> _Task goal_: If a line in the listing below contains "pose", return that line.
━━━ Dataset records
(** Conversion to a property key, as done by [this.sendMessageQueue[uniqueKey]]. *)
Definition to_property_key (v : jsval) : string :=
  match v with
  | VNull => "null"
  | VBool true => "true"
  | VBool false => "false"
  | VNum n => pretty n
  | VStr s => s
  | VRef image => image
  end.

(** The result of [JSON.parse]: [null], a plain object, an array, or a
    primitive.  Text is taken as a sequence of one-unit characters. *)
Inductive json :=
| JNull
| JObject (fields : gmap string jsval)
| JArray (items : list jsval)
| JString (text : string)
| JNumber (n : Z)
| JBoolean (b : bool).

(** The position that a property name denotes in an array or a string of
    [len] elements: the name is the canonical decimal spelling of a position
    below [len]. *)
Definition array_index (name : string) (len : nat) : option nat :=
  head (filter (fun i => pretty i = name) (seq 0 len)).

(** The own properties of a parsed value ([None] is a property the value
    does not own): the fields of an object, the elements and the [length]
    of an array, the characters and the [length] of a string. *)
Definition own_property (data : json) (name : string) : option jsval :=
  match data with
  | JObject fields => fields !! name
  | JArray items =>
      if String.eqb name "length" then Some (VNum (Z.of_nat (length items)))
      else array_index name (length items) ≫= fun i => items !! i
  | JString text =>
      if String.eqb name "length" then Some (VNum (Z.of_nat (String.length text)))
      else array_index name (String.length text) ≫= fun i =>
           (fun c => VStr (String c EmptyString)) <$> String.get i text
  | JNull | JNumber _ | JBoolean _ => None
  end.

(** The [data] argument of [sendMessage], classified by [typeof]:
    ["string"], ["object"] (a key-value object, or [null]), anything else. *)
Inductive payload :=
| PText (s : string)
| PObject (fields : gmap string jsval)
| PNull
| POther.

(** Every [Error] value created or caught by the class. *)
Inductive Error :=
| UrlRequired                       (* "URL is required" *)
| MaxReconnectAttempts              (* "Max reconnect attempts reached" *)
| NotConnected                      (* "websocket 未连接" *)
| ConnectionNotOpen                 (* "websocket connection is not open" *)
| DataMustBeStringOrObject          (* "data must be a string or an object" *)
| UnsupportedEvent (event : string) (* `Event "${event}" is not supported` *)
| TypeError                         (* property read on undefined / null *)
| SyntaxError                       (* JSON.parse failure *)
| UserError (msg : string).         (* thrown by user code *)

(** A DOM event as handed to listeners: its type and, for messages, its data. *)
Record Event := mkEvent { ev_type : string; ev_data : string }.

(** An event that carries no data, such as [new Event("timeout")]. *)
Definition plain_event (type : string) : Event := mkEvent type EmptyString.

(** [MessageCallback]: user code, identified by reference; it either returns
    or throws. *)
Record MessageCallback := mkCallback {
  cb_ref : nat;
  cb_run : option Error -> json -> option Error
}.

(** [SocketEventListener]: either a function supplied by the user, or the
    [onceListener] closure built by [once] around one. *)
Inductive lref := UserFn (n : nat) | OnceFn (n : nat).

Global Instance lref_eq_dec : EqDecision lref.
Proof. solve_decision. Defined.

Record SocketEventListener := mkListener {
  l_ref : lref;
  l_run : Event -> option Error
}.

Definition is_once (l : SocketEventListener) : bool :=
  match l_ref l with OnceFn _ => true | UserFn _ => false end.

(** [Options], after the constructor has merged the defaults in.  The fields
    live in their own name space: [reconnect] is also a method. *)
Module Opt.
Record Options := mkOptions {
  url : string;
  timeout : Z;
  reconnect : bool;
  reconnectInterval : Z;
  reconnectMaxInterval : Z;
  reconnectMaxTimes : Z;
  uniqueKey : string;
  cacheMessage : bool;
  maxCacheMessage : Z
}.
End Opt.
Abbreviation Options := Opt.Options.

(** The defaults merged under the caller's options by the constructor. *)
Definition default_options (u : string) : Options :=
  {| Opt.url := u; Opt.timeout := 5000; Opt.reconnect := true;
     Opt.reconnectInterval := 5000; Opt.reconnectMaxInterval := 10000;
     Opt.reconnectMaxTimes := 0; Opt.uniqueKey := "message_id";
     Opt.cacheMessage := false; Opt.maxCacheMessage := 100 |}.

Record sendMessageQueueItem := mkQueueItem {
  message : string;
  callback : option MessageCallback
}.

Record CacheItem := mkCacheItem {
  data : payload;
  cache_callback : option MessageCallback
}.

(** ** Host environment *)

Inductive ReadyState := CONNECTING | OPEN | CLOSING | CLOSED.

Global Instance ReadyState_eq_dec : EqDecision ReadyState.
Proof. solve_decision. Defined.

(** A WebSocket object: its [readyState], and whether [bindEvents] has
    attached the controller's four handlers to it. *)
Record WebSocket := mkWebSocket { sock_state : ReadyState; sock_bound : bool }.

(** The closures handed to [setTimeout]. *)
Inductive TimerAction :=
| TimeoutGuard                    (* the arrow function in [connect] *)
| ReconnectTimer                  (* the arrow function in [reconnect] *)
| SendNextMessage (index : nat).  (* [sendNextMessage], with its captured index *)

Record Timer := mkTimer { t_id : nat; t_delay : Z; t_action : TimerAction }.

Inductive Effect :=
| NewWebSocket (u : string) (sock : nat)
| SocketClose (sock : nat)
| SocketSend (sock : nat) (msg : string)
| ListenerCall (l : lref) (event : string) (e : Event)
| CallbackCall (cb : nat) (err : option Error) (d : json)
| ConsoleWarn (msg : string)
| ConsoleError (e : Error)
| Uncaught (e : Error).

(** ** State: the fields of [ClientWs] followed by the environment *)

Record State := mkState {
  ws : option nat;
  options : Options;
  eventListeners : gmap string (list SocketEventListener);
  messageCache : list CacheItem;
  reconnectAttempts : nat;
  reconnectTimeout : option nat;
  sendMessageQueue : gmap string sendMessageQueueItem;
  isHandleClose : bool;
  (* environment *)
  sockets : list WebSocket;      (* every WebSocket created, by identity *)
  timers : list Timer;           (* armed, not yet fired or cleared *)
  nextTimer : nat;               (* the id the next [setTimeout] returns *)
  nextClosure : nat;             (* identity of the next [onceListener] *)
  keysDrawn : nat;               (* calls to [generateUniqueKey] so far *)
  log : list Effect
}.

Definition set_ws (v : option nat) (s : State) : State :=
  mkState v (options s) (eventListeners s) (messageCache s) (reconnectAttempts s)
    (reconnectTimeout s) (sendMessageQueue s) (isHandleClose s)
    (sockets s) (timers s) (nextTimer s) (nextClosure s) (keysDrawn s) (log s).

Definition set_eventListeners (v : gmap string (list SocketEventListener)) (s : State) : State :=
  mkState (ws s) (options s) v (messageCache s) (reconnectAttempts s)
    (reconnectTimeout s) (sendMessageQueue s) (isHandleClose s)
    (sockets s) (timers s) (nextTimer s) (nextClosure s) (keysDrawn s) (log s).

Definition set_messageCache (v : list CacheItem) (s : State) : State :=
  mkState (ws s) (options s) (eventListeners s) v (reconnectAttempts s)
    (reconnectTimeout s) (sendMessageQueue s) (isHandleClose s)
    (sockets s) (timers s) (nextTimer s) (nextClosure s) (keysDrawn s) (log s).

Definition set_reconnectAttempts (v : nat) (s : State) : State :=
  mkState (ws s) (options s) (eventListeners s) (messageCache s) v
    (reconnectTimeout s) (sendMessageQueue s) (isHandleClose s)
    (sockets s) (timers s) (nextTimer s) (nextClosure s) (keysDrawn s) (log s).

Definition set_reconnectTimeout (v : option nat) (s : State) : State :=
  mkState (ws s) (options s) (eventListeners s) (messageCache s) (reconnectAttempts s)
    v (sendMessageQueue s) (isHandleClose s)
    (sockets s) (timers s) (nextTimer s) (nextClosure s) (keysDrawn s) (log s).

Definition set_sendMessageQueue (v : gmap string sendMessageQueueItem) (s : State) : State :=
  mkState (ws s) (options s) (eventListeners s) (messageCache s) (reconnectAttempts s)
    (reconnectTimeout s) v (isHandleClose s)
    (sockets s) (timers s) (nextTimer s) (nextClosure s) (keysDrawn s) (log s).

Definition set_isHandleClose (v : bool) (s : State) : State :=
  mkState (ws s) (options s) (eventListeners s) (messageCache s) (reconnectAttempts s)
    (reconnectTimeout s) (sendMessageQueue s) v
    (sockets s) (timers s) (nextTimer s) (nextClosure s) (keysDrawn s) (log s).

Definition set_sockets (v : list WebSocket) (s : State) : State :=
  mkState (ws s) (options s) (eventListeners s) (messageCache s) (reconnectAttempts s)
    (reconnectTimeout s) (sendMessageQueue s) (isHandleClose s)
    v (timers s) (nextTimer s) (nextClosure s) (keysDrawn s) (log s).

Definition set_timers (v : list Timer) (s : State) : State :=
  mkState (ws s) (options s) (eventListeners s) (messageCache s) (reconnectAttempts s)
    (reconnectTimeout s) (sendMessageQueue s) (isHandleClose s)
    (sockets s) v (nextTimer s) (nextClosure s) (keysDrawn s) (log s).
(** [AtletaModel.nome.ilike(pattern)] and [AtletaModel.cpf == cpf] as
    tests on a row; a null column satisfies neither. *)
Definition nome_ilike (lc : Text.char → Text.char) (pattern : string) (row : dict)
  : bool :=
  match row !! "nome" with
  | Some (VStr s) => Text.ilike lc s pattern
  | _ => false
  end.

Definition cpf_equals (cpf : string) (row : dict) : bool :=
  bool_decide (cpf_of row = Some cpf).

Definition select_atletas (lc : Text.char → Text.char) (nome cpf : option string)
    (rows : list dict) : list dict :=
  let query := rows in
  let query :=
    if truthy nome
    then List.filter (nome_ilike lc ("%" +:+ default "" nome +:+ "%")) query
    else query in
  let query :=
    if truthy cpf
    then List.filter (cpf_equals (default "" cpf)) query
    else query in
  query.

Definition query_all_atletas (nome cpf : option string) : M (list dict) :=
  db ← session;
  let atletas := select_atletas (lc_ctype db) nome cpf (atletas db) in
  for_each to_AtletaOut atletas.

Definition not_found (id : string) : exn :=
  HTTPException HTTP_404_NOT_FOUND ("Atleta não encontrado com o ID: " +:+ id).

Definition query_atleta_by_id (id : string) : M dict :=
  db ← session;
  match first_by_id (atletas db) id with
  | None => raise (not_found id)
  | Some (_, atleta) => to_AtletaOut atleta
  end.

Definition update_atleta (id : string) (atleta_up : dict) : M dict :=
  db ← session;
  match first_by_id (atletas db) id with
  | None => raise (not_found id)
  | Some (i, atleta) =>
      let atleta_update := model_dump_exclude_unset atleta_up in
      atleta ← lift (setattr_items atleta atleta_update);
      update_commit i atleta_update atleta;;
      atleta ← refresh i;
      to_AtletaOut atleta
  end.

Definition delete_atleta (id : string) : M unit :=
  db ← session;
  match first_by_id (atletas db) id with
  | None => raise (not_found id)
  | Some (i, _) => delete_commit i
  end.

(** The routes: body validation, then the handler. *)
Definition route_post (convert : scalar → value → value)
    (uuid4 : string) (now : Z) (body : dict) : M dict :=
  atleta_in ← Body convert AtletaIn body; post uuid4 now atleta_in.
(** X5.  The budget of [fetch], whatever the network does.  After the robots
    check, [fetch] requests nothing but the URL itself, at most
    [max_retries] times; it sleeps 2 s, 4 s, 8 s, ... after each failed
    attempt and never after a successful one; it gives up only when the
    robots check refuses (then without any request for the page) or when
    all [max_retries] attempts have failed. *)
Theorem fetch_budget (self : PageFetcher) (url : string) (w : World) :
  ∃ k : nat,
    (k ≤ Z.to_nat (max_retries self))%nat ∧
    slept (fetch net lib rules_can_fetch self url w).2
      = (slept w ++ backoff_schedule 2 k)%list ∧
    requested_urls (fetch net lib rules_can_fetch self url w).2
      = (requested_urls (is_allowed_by_robots net lib rules_can_fetch self url w).2 ++
         replicate (match (fetch net lib rules_can_fetch self url w).1.2 with
                    | Some _ => S k
                    | None => k
                    end) url)%list ∧
    match (fetch net lib rules_can_fetch self url w).1.2 with
    | Some _ =>
        (is_allowed_by_robots net lib rules_can_fetch self url w).1.2 = true ∧
        (k < Z.to_nat (max_retries self))%nat
    | None =>
        if (is_allowed_by_robots net lib rules_can_fetch self url w).1.2
        then k = Z.to_nat (max_retries self)
        else k = 0%nat
    end.
Proof.
  pose proof (RobotsCacheFacts.is_allowed_no_sleep net lib rules_can_fetch self url w)
    as [Hslept _].
  pose proof (RobotsCacheFacts.is_allowed_keeps_config net lib rules_can_fetch self url w)
    as [Hmr _].
  unfold fetch. io_unfold.
  destruct (is_allowed_by_robots net lib rules_can_fetch self url w)
    as [[self1 allowed] w1].
  cbn in Hslept, Hmr |- *. destruct allowed; cbn.
  - destruct (fetch_attempts_any url (Z.to_nat (max_retries self1)) 0 w1)
      as (k & Hk & Hs & Hr & Hres).
    destruct (fetch_attempts net (Z.to_nat (max_retries self1)) 0 url w1)
      as [content w2].
    cbn in *. rewrite Hmr in *. exists k. split; [exact Hk|].
    rewrite FetchFacts.backoff_schedule_two, Hslept in Hs.
    split; [exact Hs|]. split; [exact Hr|].
    destruct content; [destruct Hres; auto | exact Hres].
  - exists 0%nat. cbn. rewrite !app_nil_r. split; [lia|]. auto.
Qed.

Lemma fetch_served (self : PageFetcher) (url text : string) (w : World) :
  (fetch net lib rules_can_fetch self url w).1.2 = Some text →
  ∃ (w' : World) (status : Z),
    net w' url = Response status text ∧ is_error_status status = false ∧
    url ∈ requested_urls (fetch net lib rules_can_fetch self url w).2.
Proof.
  unfold fetch. io_unfold.
  destruct (is_allowed_by_robots net lib rules_can_fetch self url w)
    as [[self1 allowed] w1].
  destruct allowed; cbn; [|discriminate].
  destruct (fetch_attempts_any url (Z.to_nat (max_retries self1)) 0 w1)
    as (k & _ & _ & Hr & Hres).
  destruct (fetch_attempts net (Z.to_nat (max_retries self1)) 0 url w1)
    as [content w2].
  cbn in *. intros ->. destruct Hres as (_ & w' & status & Hn & He).
  exists w', status. split; [exact Hn|]. split; [exact He|].
  rewrite Hr. apply elem_of_app. right. left.
Qed.


End Fetch.


End FetchMore.

Module CrawlMore.

Import page_fetcher FetcherAux FetcherGrowth.

Lemma grows_refl (self : PageFetcher) (w : World) : grows self w self w.
Proof.
  split; [reflexivity|]. split; [auto|]. split; [reflexivity|].
  split; [reflexivity|]. split; [lia|]. split; reflexivity.
Qed.

Lemma grows_trans (s1 s2 s3 : PageFetcher) (w1 w2 w3 : World) :
  grows s1 w1 s2 w2 → grows s2 w2 s3 w3 → grows s1 w1 s3 w3.
Proof.
  intros (A1 & A2 & A3 & A4 & A5 & A6 & A7) (B1 & B2 & B3 & B4 & B5 & B6 & B7).
  split; [etrans; eauto|]. split.
  { intros u Hu. destruct (B2 u Hu) as [H|H]; [|auto].
    destruct (A2 u H) as [H'|H']; [auto|]. right.
    destruct B3 as [l ->]. apply elem_of_app. auto. }
  split; [etrans; eauto|]. split; [etrans; eauto|]. split; [lia|].
  split; [etrans; eauto|]. congruence.
Qed.

Section Crawl.

Variable net : Net.
Variable lib : UrlLib.
Variable rules_can_fetch : string → string → string → bool.
Variable extract_links : string → list string.
Variable urljoin : string → string → string.

Lemma is_allowed_grows (self : PageFetcher) (url : string) (w : World) :
  grows self w (is_allowed_by_robots net lib rules_can_fetch self url w).1.1
               (is_allowed_by_robots net lib rules_can_fetch self url w).2.
Proof.
  unfold is_allowed_by_robots, rfp_read.
  destruct (robots_cache self !! robots_url_of lib url) eqn:E; [apply grows_refl|].
  io_unfold. cbn.
  assert (Hreq : requested_urls w `prefix_of`
            requested_urls (mkWorld (clock w)
                              (requested w ++ [(clock w, robots_url_of lib url)])%list
                              (slept w))).
  { unfold requested_urls. cbn. rewrite fmap_app. apply prefix_app_r. reflexivity. }
  destruct (net w (robots_url_of lib url)) as [status text| | |]; cbn;
    repeat match goal with |- context [if ?b then _ else _] => destruct b end; cbn;
    (split; [reflexivity|]); (split; [auto|]); (split; [exact Hreq|]);
    (split; [reflexivity|]); (split; [cbn; lia|]); (split; [|reflexivity]);
    first [reflexivity | apply insert_subseteq; exact E].
Qed.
━━━━━━
> _Answer below_:
  pose proof (RobotsCacheFacts.is_allowed_no_sleep net lib rules_can_fetch self url w)
  pose proof (RobotsCacheFacts.is_allowed_keeps_config net lib rules_can_fetch self url w)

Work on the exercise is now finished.